[Saved entries]
↓
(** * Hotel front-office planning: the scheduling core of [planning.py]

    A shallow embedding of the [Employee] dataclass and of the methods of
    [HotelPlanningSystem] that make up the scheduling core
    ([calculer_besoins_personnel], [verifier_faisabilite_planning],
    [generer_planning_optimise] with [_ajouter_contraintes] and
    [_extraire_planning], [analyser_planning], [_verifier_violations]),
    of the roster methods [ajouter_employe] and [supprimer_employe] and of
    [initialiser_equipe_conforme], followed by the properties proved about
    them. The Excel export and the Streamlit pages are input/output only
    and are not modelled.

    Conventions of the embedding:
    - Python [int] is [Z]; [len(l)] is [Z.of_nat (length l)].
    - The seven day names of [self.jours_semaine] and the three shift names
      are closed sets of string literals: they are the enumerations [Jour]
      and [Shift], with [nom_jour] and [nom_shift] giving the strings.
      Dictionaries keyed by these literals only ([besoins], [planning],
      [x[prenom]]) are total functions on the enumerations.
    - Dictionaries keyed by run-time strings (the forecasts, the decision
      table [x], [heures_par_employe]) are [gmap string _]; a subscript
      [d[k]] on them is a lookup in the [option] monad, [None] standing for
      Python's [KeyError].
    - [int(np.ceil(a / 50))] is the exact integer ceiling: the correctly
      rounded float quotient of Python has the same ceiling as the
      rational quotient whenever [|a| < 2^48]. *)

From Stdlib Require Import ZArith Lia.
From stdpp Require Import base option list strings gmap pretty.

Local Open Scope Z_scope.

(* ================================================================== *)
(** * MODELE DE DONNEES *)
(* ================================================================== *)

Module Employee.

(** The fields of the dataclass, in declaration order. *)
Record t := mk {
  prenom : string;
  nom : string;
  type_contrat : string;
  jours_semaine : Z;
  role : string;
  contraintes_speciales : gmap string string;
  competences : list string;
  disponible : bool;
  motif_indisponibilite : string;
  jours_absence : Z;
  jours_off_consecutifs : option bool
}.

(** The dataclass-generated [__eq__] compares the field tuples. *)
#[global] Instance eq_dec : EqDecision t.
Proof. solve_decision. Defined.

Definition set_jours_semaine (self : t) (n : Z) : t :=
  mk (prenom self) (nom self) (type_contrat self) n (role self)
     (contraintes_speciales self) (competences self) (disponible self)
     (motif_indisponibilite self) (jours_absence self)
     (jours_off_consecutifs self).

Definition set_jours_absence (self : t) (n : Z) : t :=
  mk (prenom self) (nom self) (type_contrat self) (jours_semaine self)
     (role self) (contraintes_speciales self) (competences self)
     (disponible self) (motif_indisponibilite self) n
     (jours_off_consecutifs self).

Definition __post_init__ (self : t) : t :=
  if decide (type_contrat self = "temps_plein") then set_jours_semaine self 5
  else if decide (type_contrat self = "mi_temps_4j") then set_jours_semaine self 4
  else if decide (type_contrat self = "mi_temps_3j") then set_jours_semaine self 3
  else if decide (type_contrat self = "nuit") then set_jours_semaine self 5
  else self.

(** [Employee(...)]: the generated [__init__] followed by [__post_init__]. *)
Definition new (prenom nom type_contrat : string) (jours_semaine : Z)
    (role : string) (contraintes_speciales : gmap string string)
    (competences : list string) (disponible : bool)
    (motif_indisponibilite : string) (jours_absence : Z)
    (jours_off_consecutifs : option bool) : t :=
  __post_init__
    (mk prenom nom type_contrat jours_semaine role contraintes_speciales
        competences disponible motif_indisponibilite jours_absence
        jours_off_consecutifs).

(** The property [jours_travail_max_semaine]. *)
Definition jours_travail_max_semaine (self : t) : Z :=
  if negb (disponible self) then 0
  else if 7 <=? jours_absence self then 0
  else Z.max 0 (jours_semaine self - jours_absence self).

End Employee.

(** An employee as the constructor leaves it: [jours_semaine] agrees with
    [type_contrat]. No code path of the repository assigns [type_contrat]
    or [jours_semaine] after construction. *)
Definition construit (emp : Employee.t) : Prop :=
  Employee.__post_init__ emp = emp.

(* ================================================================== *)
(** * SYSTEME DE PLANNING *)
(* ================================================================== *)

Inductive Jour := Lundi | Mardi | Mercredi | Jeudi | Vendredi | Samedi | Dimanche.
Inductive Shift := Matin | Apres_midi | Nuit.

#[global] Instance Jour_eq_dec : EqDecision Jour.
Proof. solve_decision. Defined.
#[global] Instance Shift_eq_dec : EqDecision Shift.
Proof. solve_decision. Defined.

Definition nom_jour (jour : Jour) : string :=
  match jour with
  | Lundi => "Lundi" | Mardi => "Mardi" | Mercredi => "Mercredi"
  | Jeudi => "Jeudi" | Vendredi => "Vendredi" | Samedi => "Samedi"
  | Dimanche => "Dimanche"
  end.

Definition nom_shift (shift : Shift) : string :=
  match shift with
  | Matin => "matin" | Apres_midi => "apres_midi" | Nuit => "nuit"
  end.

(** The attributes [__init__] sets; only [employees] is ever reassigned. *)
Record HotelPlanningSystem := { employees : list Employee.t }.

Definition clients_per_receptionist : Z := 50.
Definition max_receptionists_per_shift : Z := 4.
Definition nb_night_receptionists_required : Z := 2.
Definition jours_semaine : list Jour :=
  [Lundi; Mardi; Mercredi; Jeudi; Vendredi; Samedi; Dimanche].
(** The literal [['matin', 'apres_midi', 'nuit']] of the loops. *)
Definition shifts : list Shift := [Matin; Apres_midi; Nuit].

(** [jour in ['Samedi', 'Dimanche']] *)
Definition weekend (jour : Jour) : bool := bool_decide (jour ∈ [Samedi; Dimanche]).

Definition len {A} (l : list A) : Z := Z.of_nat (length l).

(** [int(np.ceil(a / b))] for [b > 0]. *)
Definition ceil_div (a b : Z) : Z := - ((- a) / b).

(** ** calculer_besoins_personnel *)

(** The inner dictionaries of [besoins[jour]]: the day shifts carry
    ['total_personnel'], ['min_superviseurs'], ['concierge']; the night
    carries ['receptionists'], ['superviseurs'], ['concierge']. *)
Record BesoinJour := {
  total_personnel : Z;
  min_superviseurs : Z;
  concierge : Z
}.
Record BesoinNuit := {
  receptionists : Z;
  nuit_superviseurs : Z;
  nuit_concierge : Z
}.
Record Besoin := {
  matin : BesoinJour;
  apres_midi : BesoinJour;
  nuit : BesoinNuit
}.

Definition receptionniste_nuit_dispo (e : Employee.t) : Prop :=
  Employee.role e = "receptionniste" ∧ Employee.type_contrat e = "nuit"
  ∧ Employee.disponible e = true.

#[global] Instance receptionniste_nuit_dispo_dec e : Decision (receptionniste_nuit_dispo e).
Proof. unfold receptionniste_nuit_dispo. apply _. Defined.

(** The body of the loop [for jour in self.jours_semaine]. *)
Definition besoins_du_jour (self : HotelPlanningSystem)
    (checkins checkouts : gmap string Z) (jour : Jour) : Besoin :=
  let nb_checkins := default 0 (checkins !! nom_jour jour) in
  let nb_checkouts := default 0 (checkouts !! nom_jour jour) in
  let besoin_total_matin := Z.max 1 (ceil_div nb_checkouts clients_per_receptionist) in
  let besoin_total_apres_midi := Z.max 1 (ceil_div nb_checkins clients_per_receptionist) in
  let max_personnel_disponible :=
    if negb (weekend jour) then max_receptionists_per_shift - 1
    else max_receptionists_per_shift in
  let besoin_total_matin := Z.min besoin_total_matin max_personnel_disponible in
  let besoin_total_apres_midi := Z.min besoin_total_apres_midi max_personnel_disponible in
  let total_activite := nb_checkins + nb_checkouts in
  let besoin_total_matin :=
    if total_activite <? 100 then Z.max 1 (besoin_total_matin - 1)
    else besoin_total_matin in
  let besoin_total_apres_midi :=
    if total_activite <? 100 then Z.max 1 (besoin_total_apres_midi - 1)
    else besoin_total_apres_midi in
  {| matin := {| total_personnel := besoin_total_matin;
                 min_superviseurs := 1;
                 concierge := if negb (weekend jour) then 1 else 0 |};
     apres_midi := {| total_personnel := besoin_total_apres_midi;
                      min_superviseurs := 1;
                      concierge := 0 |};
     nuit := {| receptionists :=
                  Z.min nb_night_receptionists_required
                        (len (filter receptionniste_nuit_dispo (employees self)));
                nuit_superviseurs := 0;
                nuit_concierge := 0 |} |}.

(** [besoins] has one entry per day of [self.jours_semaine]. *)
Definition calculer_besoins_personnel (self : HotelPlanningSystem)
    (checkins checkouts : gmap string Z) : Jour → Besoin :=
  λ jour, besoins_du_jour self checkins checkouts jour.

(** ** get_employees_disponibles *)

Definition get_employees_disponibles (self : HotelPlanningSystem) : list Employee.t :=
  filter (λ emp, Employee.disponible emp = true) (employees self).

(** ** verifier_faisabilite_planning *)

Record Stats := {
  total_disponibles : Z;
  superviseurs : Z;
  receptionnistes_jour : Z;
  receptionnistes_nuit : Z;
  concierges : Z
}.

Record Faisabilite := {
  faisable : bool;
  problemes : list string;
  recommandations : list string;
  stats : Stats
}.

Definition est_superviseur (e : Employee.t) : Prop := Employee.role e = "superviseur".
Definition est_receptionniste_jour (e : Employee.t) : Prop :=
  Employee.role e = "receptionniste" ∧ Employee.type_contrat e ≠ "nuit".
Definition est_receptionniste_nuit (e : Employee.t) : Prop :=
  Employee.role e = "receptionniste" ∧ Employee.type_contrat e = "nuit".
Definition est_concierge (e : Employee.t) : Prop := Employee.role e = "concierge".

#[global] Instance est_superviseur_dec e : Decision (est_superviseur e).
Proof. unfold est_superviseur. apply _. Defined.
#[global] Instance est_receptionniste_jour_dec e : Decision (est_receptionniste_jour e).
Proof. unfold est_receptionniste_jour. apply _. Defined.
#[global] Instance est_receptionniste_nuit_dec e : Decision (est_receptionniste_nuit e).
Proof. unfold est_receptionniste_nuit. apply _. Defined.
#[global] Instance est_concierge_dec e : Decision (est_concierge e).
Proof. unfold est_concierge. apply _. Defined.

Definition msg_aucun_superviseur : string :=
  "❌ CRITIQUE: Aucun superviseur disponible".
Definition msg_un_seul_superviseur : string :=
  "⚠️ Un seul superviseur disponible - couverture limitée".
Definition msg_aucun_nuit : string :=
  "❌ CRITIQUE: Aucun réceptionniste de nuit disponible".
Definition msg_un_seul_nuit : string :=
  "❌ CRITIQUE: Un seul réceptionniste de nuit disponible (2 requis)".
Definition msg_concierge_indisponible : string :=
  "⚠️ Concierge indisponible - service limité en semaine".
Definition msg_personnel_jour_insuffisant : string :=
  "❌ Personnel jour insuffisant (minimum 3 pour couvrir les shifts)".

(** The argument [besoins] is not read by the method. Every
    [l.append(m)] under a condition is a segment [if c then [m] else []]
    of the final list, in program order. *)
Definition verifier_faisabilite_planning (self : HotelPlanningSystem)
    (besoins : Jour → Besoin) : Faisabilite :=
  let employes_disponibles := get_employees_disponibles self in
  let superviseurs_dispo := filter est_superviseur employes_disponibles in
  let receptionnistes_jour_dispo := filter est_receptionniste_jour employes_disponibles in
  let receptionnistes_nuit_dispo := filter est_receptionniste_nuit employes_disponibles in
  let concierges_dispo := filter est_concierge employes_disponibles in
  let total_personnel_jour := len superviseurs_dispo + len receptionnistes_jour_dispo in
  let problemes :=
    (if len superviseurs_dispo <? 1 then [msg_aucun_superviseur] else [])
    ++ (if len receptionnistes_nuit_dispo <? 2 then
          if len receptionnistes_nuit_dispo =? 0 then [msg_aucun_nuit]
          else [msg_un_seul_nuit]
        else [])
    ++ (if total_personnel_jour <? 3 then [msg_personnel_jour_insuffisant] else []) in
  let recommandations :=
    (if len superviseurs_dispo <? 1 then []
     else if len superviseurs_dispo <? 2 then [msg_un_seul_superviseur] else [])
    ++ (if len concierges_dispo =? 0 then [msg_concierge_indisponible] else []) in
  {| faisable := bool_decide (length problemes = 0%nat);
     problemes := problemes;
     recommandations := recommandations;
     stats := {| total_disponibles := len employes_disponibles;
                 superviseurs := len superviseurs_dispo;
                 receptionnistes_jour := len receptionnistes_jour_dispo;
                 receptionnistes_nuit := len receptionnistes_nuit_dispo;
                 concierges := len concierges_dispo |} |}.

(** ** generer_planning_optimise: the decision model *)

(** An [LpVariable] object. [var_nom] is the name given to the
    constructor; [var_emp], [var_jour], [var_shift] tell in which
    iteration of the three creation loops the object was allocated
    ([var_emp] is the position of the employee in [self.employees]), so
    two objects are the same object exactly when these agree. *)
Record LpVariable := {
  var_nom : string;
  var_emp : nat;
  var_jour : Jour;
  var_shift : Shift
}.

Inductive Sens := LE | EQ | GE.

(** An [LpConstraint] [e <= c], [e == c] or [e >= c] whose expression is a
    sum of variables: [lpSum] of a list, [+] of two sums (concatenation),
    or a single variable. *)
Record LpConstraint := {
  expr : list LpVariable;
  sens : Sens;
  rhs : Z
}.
↑
Please copy the lines in the records above between the one holding "(besoins : Jour" and the one holding "let total_personnel_jour := len", inclusive, exactly and with no other line.

▶ Your response:
    (besoins : Jour → Besoin) : Faisabilite :=
  let employes_disponibles := get_employees_disponibles self in
  let superviseurs_dispo := filter est_superviseur employes_disponibles in
  let receptionnistes_jour_dispo := filter est_receptionniste_jour employes_disponibles in
  let receptionnistes_nuit_dispo := filter est_receptionniste_nuit employes_disponibles in
  let concierges_dispo := filter est_concierge employes_disponibles in
  let total_personnel_jour := len superviseurs_dispo + len receptionnistes_jour_dispo in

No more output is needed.